TASK TO COMPLETE => Search the data for the word "splitBytes". Reproduce every line where it is found.

GIVEN RECORDS =>
(* ===== verification/ChaosMonkey.v ===== *)
(** * Fault injection ([src/chaos_monkey/main.go])

    The chaos monkey reads the names of the containers that [Compose] wrote and
    asks Docker to kill some: one at random every interval, all of them, those of
    a query, or one given by name.  In all modes but the last it spares the
    monitor of the highest number, so that somebody is left to restart the
    others; the one given by name may be that monitor.  Here [docker kill]
    is a name added to the list of targets; its errors are only logged. *)

From S2P Require Import Prelude Maps Slices Models Sharding Config Monitor Compose.

(** ** Names *)
(** [strings.HasPrefix] *)
Fixpoint stripPrefix (p l : bytes) : option bytes :=
  match p, l with
  | [], _ => Some l
  | a :: p', b :: l' => if bool_decide (a = b) then stripPrefix p' l' else None
  | _ :: _, [] => None
  end.
Definition HasPrefix (s prefix : string) : bool := match stripPrefix (str_bytes prefix) (str_bytes s) with Some _ => true | None => false end.
(** [strings.Split]: never empty. *)
Fixpoint splitBytes (sep : byte) (l : bytes) : list bytes :=
  match l with
  | [] => [[]]
  | b :: l' =>
      if bool_decide (b = sep) then [] :: splitBytes sep l'
      else match splitBytes sep l' with p :: ps => (b :: p) :: ps | [] => [[b]] end
  end.
Definition Split (s : string) : list string := bytes_str <$> splitBytes Byte.x5f (str_bytes s).
(** [strings.Contains] *)
Fixpoint Contains (l sub : bytes) : bool :=
  match stripPrefix sub l with Some _ => true | None => match l with [] => false | _ :: l' => Contains l' sub end end.

Definition isMonitor (w : string) : bool := HasPrefix w "monitor_".
Fixpoint splitMonitors (workers : list string) : list string * list string :=
  match workers with
  | [] => ([], [])
  | w :: ws => let (monitors, regulars) := splitMonitors ws in
      if isMonitor w then (w :: monitors, regulars) else (monitors, w :: regulars)
  end.
Definition extractMonitorID (name : string) : res Z :=
  let parts := Split name in
  if Zlen parts <? 2 then Err (ErrMsg "invalid monitor name")
  else match Atoi (List.last parts "")%string with Some n => Ok n | None => Err (ErrMsg "invalid syntax") end.

(** ** Who may be killed *)
Definition maxID (monitors : list string) : Z :=
  fold_left (fun acc m => match extractMonitorID m with Ok id => if acc <? id then id else acc | _ => acc end) monitors (-1).
Definition resolveShielded (monitors : list string) (shielded : string) : res Z :=
  if decide (shielded = "last")%string then
    let n := maxID monitors in
    if n <? 0 then Err (ErrMsg "no monitors found to determine 'last'") else Ok n
  else
    match Atoi shielded with
    | None => Err (ErrMsg "shielded must be 'last' or a numeric ID")
    | Some id =>
        if bool_decide (containerOf "monitor" id ∈ monitors) then Ok id else Err (ErrMsg "shielded monitor not found in workers list")
    end.
(** A monitor whose number cannot be read is left out. *)
Definition unshielded (shieldedID : Z) (m : string) : bool :=
  match extractMonitorID m with Ok id => negb (id =? shieldedID) | _ => false end.
Definition buildKillable (regulars monitors : list string) (shieldedID : Z) : list string :=
  regulars ++ filter (fun m => Is_true (unshielded shieldedID m)) monitors.
(** [^query%d(?:[a-z]?)_] *)
Definition isLower (b : byte) : bool := let z := byte_Z b in (97 <=? z) && (z <=? 122).
Definition matchesQuery (queryNum : Z) (w : string) : bool :=
  match stripPrefix (str_bytes ("query" +:+ itoa queryNum)%string) (str_bytes w) with
  | Some (b :: l) => bool_decide (b = Byte.x5f) || (isLower b && match l with c :: _ => bool_decide (c = Byte.x5f) | [] => false end)
  | _ => false
  end.
Definition filterQuery (killable : list string) (queryNum : Z) : list string := filter (fun w => Is_true (matchesQuery queryNum w)) killable.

RESPONSE AREA =>
Fixpoint splitBytes (sep : byte) (l : bytes) : list bytes :=
      if bool_decide (b = sep) then [] :: splitBytes sep l'
      else match splitBytes sep l' with p :: ps => (b :: p) :: ps | [] => [[b]] end
Definition Split (s : string) : list string := bytes_str <$> splitBytes Byte.x5f (str_bytes s).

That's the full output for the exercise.